What the exercise asks:
Search the data for the string "when", and report each line where it is found.

======== Records ========

Lemma filter_nil_existsb {A} (p : A -> bool) (l : list A) :
  List.filter p l = [] <-> existsb p l = false.
Proof.
  induction l as [|a l IH]; cbn; [tauto|].
  destruct (p a); cbn; [split; discriminate|exact IH].
Qed.

(** [slice] returns elements of the list. *)
Lemma In_slice {A} (l : list A) (start stop : Z) (x : A) :
  In x (slice l start stop) -> In x l.
Proof.
  unfold slice. intros H. apply list_elem_of_In in H.
  apply list_elem_of_In.
  eapply subseteq_drop, subseteq_take. exact H.
Qed.

(** A page that starts at [offset >= 0] and holds [limit > 0] elements. *)
Lemma slice_window {A} (l : list A) (offset limit : Z) :
  0 <= offset -> 0 < limit ->
  slice l offset (offset + limit)
  = take (Z.to_nat limit) (drop (Z.to_nat offset) l).
Proof.
  intros Hoff Hlim. unfold slice.
  destruct (Z.ltb_spec offset 0); [lia|].
  destruct (Z.ltb_spec (offset + limit) 0); [lia|].
  destruct (Z.le_gt_cases offset (Z.of_nat (length l))) as [Hin|Hout].
  - rewrite (Z.min_l offset) by lia.
    destruct (Z.le_gt_cases (offset + limit) (Z.of_nat (length l))) as [Hfits|Hcut].
    + rewrite Z.min_l by lia. f_equal. lia.
    + rewrite Z.min_r by lia.
      rewrite (take_ge (drop (Z.to_nat offset) l)
                 (Z.to_nat (Z.of_nat (length l) - offset)))
        by (rewrite length_drop; lia).
      now rewrite take_ge by (rewrite length_drop; lia).
  - rewrite !Z.min_r by lia. rewrite Z.sub_diag.
    change (Z.to_nat 0) with 0%nat. rewrite take_0.
    rewrite (drop_ge l (Z.to_nat offset)) by lia. now rewrite take_nil.
Qed.

Lemma In_sort {A} (compare : A -> A -> Z) (l : list A) (x : A) :
  In x (sort compare l) <-> In x l.
Proof.
  rewrite <- !list_elem_of_In. now rewrite QueryFacts.sort_Permutation.
Qed.

(** Sorting by a comparator that follows a numbering of the elements puts
    the elements in the order of their numbers. *)
Section SortedByRank.

Context {A : Type} (compare : A -> A -> Z) (le : A -> A -> Prop).
Hypothesis le_trans : forall a b c, le a b -> le b c -> le a c.
Hypothesis compare_le : forall a b, compare a b <= 0 -> le a b.
Hypothesis compare_gt : forall a b, 0 < compare a b -> le b a.

Lemma insert_sorted_sorted (a : A) (l : list A) :
  StronglySorted le l -> StronglySorted le (insert_sorted compare a l).
Proof.
  induction 1 as [|b l Hl IH Hb]; cbn; [repeat constructor|].
  destruct (Z.leb_spec (compare a b) 0) as [Hle|Hgt].
  - constructor; [now constructor|].
    constructor; [now apply compare_le|].
    rewrite List.Forall_forall in *. intros x Hx.
    eapply le_trans; [apply compare_le; exact Hle|now apply Hb].
  - constructor; [exact IH|].
    rewrite List.Forall_forall in *. intros x Hx.
    apply list_elem_of_In in Hx.
    rewrite QueryFacts.insert_sorted_Permutation in Hx.
    apply list_elem_of_In in Hx. destruct Hx as [<-|Hx].
    + now apply compare_gt.
    + now apply Hb.
Qed.

Lemma sort_sorted (l : list A) : StronglySorted le (sort compare l).
Proof.
  induction l as [|a l IH]; cbn; [constructor|].
  now apply insert_sorted_sorted.
Qed.

End SortedByRank.

(** The same when the comparator follows the numbering on the elements of
    the list only. *)
Section SortedWithin.

Context {A : Type} (compare : A -> A -> Z) (le : A -> A -> Prop) (P : A -> Prop).
Hypothesis le_trans : forall a b c, le a b -> le b c -> le a c.
Hypothesis compare_le : forall a b, P a -> P b -> compare a b <= 0 -> le a b.
Hypothesis compare_gt : forall a b, P a -> P b -> 0 < compare a b -> le b a.

Lemma insert_sorted_within (a : A) (l : list A) :
  P a -> List.Forall P l ->
  StronglySorted le l -> StronglySorted le (insert_sorted compare a l).
Proof.
  intros Ha HP Hs. induction Hs as [|b l Hl IH Hb]; cbn; [repeat constructor|].
  inversion HP as [|? ? HPb HPl]; subst.
  destruct (Z.leb_spec (compare a b) 0) as [Hle|Hgt].
  - constructor; [now constructor|].
    constructor; [now apply compare_le|].
    rewrite List.Forall_forall in *. intros x Hx.
    eapply le_trans; [apply compare_le; [exact Ha|exact HPb|exact Hle]|now apply Hb].
  - constructor; [now apply IH|].
    rewrite List.Forall_forall in *. intros x Hx.
    apply list_elem_of_In in Hx.
    rewrite QueryFacts.insert_sorted_Permutation in Hx.
    apply list_elem_of_In in Hx. destruct Hx as [<-|Hx].
    + now apply compare_gt.
    + now apply Hb.
Qed.

Lemma sort_within (l : list A) :
  List.Forall P l -> StronglySorted le (sort compare l).
Proof.
  induction l as [|a l IH]; [constructor|].
  change (sort compare (a :: l)) with (insert_sorted compare a (sort compare l)).
  intros HP. inversion HP as [|? ? Ha Hl]; subst.
  apply insert_sorted_within; [exact Ha| |now apply IH].
  rewrite List.Forall_forall in *. intros x Hx. apply Hl.
  apply list_elem_of_In. apply list_elem_of_In in Hx.
  now rewrite QueryFacts.sort_Permutation in Hx.
Qed.

End SortedWithin.

(** In a strongly sorted list every element is related to those after it. *)
Lemma sorted_split {A} (le : A -> A -> Prop) (l1 l2 : list A) (a : A) :
  StronglySorted le (l1 ++ a :: l2) -> List.Forall (le a) l2.
Proof.
  induction l1 as [|b l1 IH]; cbn; intros H; inversion H; subst; auto.
Qed.

(** *** The order of strings *)

Lemma ascii_compare_trans (a b c : ascii) :
  Ascii.compare a b <> Gt -> Ascii.compare b c <> Gt -> Ascii.compare a c <> Gt.
Proof.
  unfold Ascii.compare. rewrite !N.compare_le_iff. lia.
Qed.

Lemma ascii_compare_Eq (a b : ascii) : Ascii.compare a b = Eq <-> a = b.
Proof.
  split; [apply Ascii.compare_eq_iff|].
  intros ->. unfold Ascii.compare. apply N.compare_refl.
Qed.

Lemma ascii_compare_Lt_trans (a b c : ascii) :
  Ascii.compare a b = Lt -> Ascii.compare b c = Lt -> Ascii.compare a c = Lt.
Proof.
  unfold Ascii.compare. rewrite !N.compare_lt_iff. lia.
Qed.

Lemma string_leb_trans (a b c : string) :
  String.leb a b = true -> String.leb b c = true -> String.leb a c = true.
Proof.
  unfold String.leb. revert b c.
  induction a as [|x a IH]; intros [|y b] [|z c]; cbn; try congruence.
  destruct (Ascii.compare x y) eqn:Hxy; try congruence;
    destruct (Ascii.compare y z) eqn:Hyz; try congruence.
  - apply ascii_compare_Eq in Hxy, Hyz. subst.
    rewrite (proj2 (ascii_compare_Eq z z) eq_refl). apply IH.
  - apply ascii_compare_Eq in Hxy. subst. now rewrite Hyz.
  - apply ascii_compare_Eq in Hyz. subst. now rewrite Hxy.
  - now rewrite (ascii_compare_Lt_trans _ _ _ Hxy Hyz).
Qed.

Lemma string_ltb_false (a b : string) :
  String.ltb b a = false <-> String.leb a b = true.
Proof.
  unfold String.ltb, String.leb. rewrite (String.compare_antisym a b).
  destruct (String.compare b a); cbn; split; congruence.
Qed.

Lemma string_ltb_leb (a b : string) :
  String.ltb a b = true -> String.leb a b = true.
Proof.
  unfold String.ltb, String.leb. destruct (String.compare a b); congruence.
Qed.

End ListFacts.

(** ** TaskRepository: create, update and delete *)

Module RepositoryOps.
Import TaskRepository.

(** X9: for an id that no row of the collection carries, [delete(id)]
    returns [false] and [update(id, updates)] returns [null]; each loads the
    collection once and changes nothing else: no [save], the same rows, the
    same cache. *)
Theorem delete_and_update_of_missing_id
    (id : string) (updates : list Updates.entry) (now : Z) (fresh : string)
    (repo : t) :
  existsb (has_id id) (persisted repo) = false ->
  delete id repo = (false, snd (_getAllTasks repo))
  /\ update id updates now fresh repo = (Ok None, snd (_getAllTasks repo))
  /\ persisted (snd (_getAllTasks repo)) = persisted repo
  /\ saves (snd (_getAllTasks repo)) = saves repo
  /\ loads (snd (_getAllTasks repo)) = S (loads repo)
  /\ _cache (snd (_getAllTasks repo)) = _cache repo.
Proof.
  intros Habsent. apply ListFacts.findIndex_None in Habsent.
  unfold delete, update. cbn. rewrite Habsent. repeat split.
Qed.

Lemma delete_and_update_of_missing_id_witness :
  existsb (has_id "t7") (persisted Samples.repo_t1) = false
  /\ fst (delete "t7" Samples.repo_t1) = false
  /\ fst (update "t7" [Updates.title "B"] 900 "x" Samples.repo_t1) = Ok None.
Proof.
  assert (H : existsb (has_id "t7") (persisted Samples.repo_t1) = false)
    by reflexivity.
  destruct (delete_and_update_of_missing_id "t7" [Updates.title "B"] 900 "x"
              Samples.repo_t1 H) as (Hdelete & Hupdate & _).
  split; [exact H|]. now rewrite Hdelete, Hupdate.
Defined.

(** X10: when exactly one row carries the id, [delete(id)] returns [true],
    saves the collection without that row and with every other row in
    place, and evicts the cache entry; a [findById(id)] that follows returns
    [null], whatever the instant. *)
Theorem delete_then_findById (id : string) (repo : t) :
  length (List.filter (has_id id) (persisted repo)) = 1%nat ->
  let '(deleted, repo') := delete id repo in
  deleted = true
  /\ (exists before row after,
        persisted repo = before ++ row :: after
        /\ has_id id row = true
        /\ persisted repo' = before ++ after)
  /\ saves repo' = S (saves repo)
  /\ _cache repo' = base.delete id (_cache repo)
  /\ existsb (has_id id) (persisted repo') = false
  /\ forall now fresh, fst (findById id now fresh repo') = Ok None.
Proof.
  intros Hone. unfold delete. cbn.
  destruct (findIndex (has_id id) (persisted repo)) as [i|] eqn:Hi.
  - apply ListFacts.findIndex_Some in Hi
      as (before & row & after & Hrows & <- & Hrow & Hbefore & _).
    rewrite Hrows in *. rewrite ListFacts.delete_middle_eq. cbn.
    assert (Hafter : existsb (has_id id) after = false).
    { rewrite List.filter_app in Hone. cbn in Hone. rewrite Hrow in Hone.
      apply ListFacts.filter_nil_existsb in Hbefore. rewrite Hbefore in Hone.
      cbn in Hone. apply ListFacts.filter_nil_existsb.
      destruct (List.filter (has_id id) after); [reflexivity|discriminate]. }
    assert (Hgone : existsb (has_id id) (before ++ after) = false)
      by (rewrite existsb_app, Hbefore, Hafter; reflexivity).
    split; [reflexivity|]. split; [exists before, row, after; auto|].
    split; [reflexivity|]. split; [reflexivity|]. split; [exact Hgone|].
    intros now fresh. unfold findById, _getFromCache, Cache._getFromCache. cbn.
    rewrite lookup_delete_eq. cbn.
    now rewrite (ListFacts.find_none_existsb _ _ Hgone).
  - apply ListFacts.findIndex_None, ListFacts.filter_nil_existsb in Hi.
    rewrite Hi in Hone. discriminate.
Qed.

========

Exercise output:
(** The same when the comparator follows the numbering on the elements of
(** X10: when exactly one row carries the id, [delete(id)] returns [true],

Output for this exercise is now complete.